• _TASK TO CARRY OUT_: Please report each line of the data below that contains "vars".

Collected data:
(* ===== verification/FmTelemetry.v ===== *)
(** * What the Fabric Manager logs, counts and traces

    The calls of [defaultLogger], of the [increment] functions and of [startSpan]
    inside the components, which their models leave out since no state depends on
    them: those of the pipeline's loop ([cm/pipeline.go]) and of the Custom plugin
    ([dal/custom.go]).  A run of the pipeline of [CmPipeline] is instrumented with
    what it emits, and the counters are tied to the statistics. *)

From S2P Require Import Prelude GoContext FmObservability CmCache CmPipeline GoalState DalDispatch.

#[export] Instance counter_eq_dec : EqDecision Metrics.counter.
Proof. solve_decision. Defined.

(** ** Emissions *)

(** The values logged are strings here; a number is logged as its text.  [i] is
    the loop a span belongs to. *)
Inductive emission : Type :=
| EMetric (c : Metrics.call)
| ELog (e : Logging.entry (V := string))
| ESpanStart (i : nat) (name : string)
| ESpanEnd (i : nat).

Section Emit.
(** The package's variables, which do not change while it runs.  A tracing context
    starts a span of its own; without one the span is the no-op span. *)
Context {T : Type} (v : Telemetry.vars (L := Logging.StructuredLogger) (T := T)).

Definition log_Error (msg : string) (keyvals : list string) : list emission :=
  match Telemetry.defaultLogger v with
  | Some l => [ELog (Logging.Error id id l msg keyvals)]
  | None => []
  end.

Definition log_Info (msg : string) (keyvals : list string) : list emission :=
  match Telemetry.defaultLogger v with
  | Some l => [ELog (Logging.Info id id l msg keyvals)]
  | None => []
  end.

Definition log_Debug (msg : string) (keyvals : list string) : list emission :=
  match Telemetry.defaultLogger v with
  | Some l => [ELog (Logging.Debug id id l msg keyvals)]
  | None => []
  end.

Definition metric (calls : Telemetry.vars (L := Logging.StructuredLogger) (T := T) → list Metrics.call)
    : list emission := EMetric <$> calls v.

(** A span of the tracing context; the no-op span records nothing. *)
Definition span (es : list emission) : list emission :=
  match Telemetry.tracingContext v with Some _ => es | None => [] end.

(** ** dal/custom.go *)

(** What [CustomPlugin.Program] logs when the context is live and the goal is not
    nil; otherwise it returns before it logs. *)
Definition CustomPlugin_logs (ctx_err : option error) (goal : option PerENIGoalState) : list emission :=
  match ctx_err, goal with
  | None, Some goal =>
      log_Info "programming DPU device"
        ["eni_id"; ENI_ID goal; "version"; Itoa (Version goal); "fingerprint"; Fingerprint goal] ++
      log_Debug "goal state configuration"
        ["eni_id"; ENI_ID goal; "routes"; Itoa (Z.of_nat (length (Routes goal)));
         "acls"; Itoa (Z.of_nat (length (ACLs goal))); "vips"; Itoa (Z.of_nat (length (VIPMappings goal)))] ++
      log_Info "DPU device programmed successfully"
        ["eni_id"; ENI_ID goal; "version"; Itoa (Version goal)]
  | _, _ => []
  end.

• _TASK RESULT_:
Context {T : Type} (v : Telemetry.vars (L := Logging.StructuredLogger) (T := T)).
Definition metric (calls : Telemetry.vars (L := Logging.StructuredLogger) (T := T) → list Metrics.call)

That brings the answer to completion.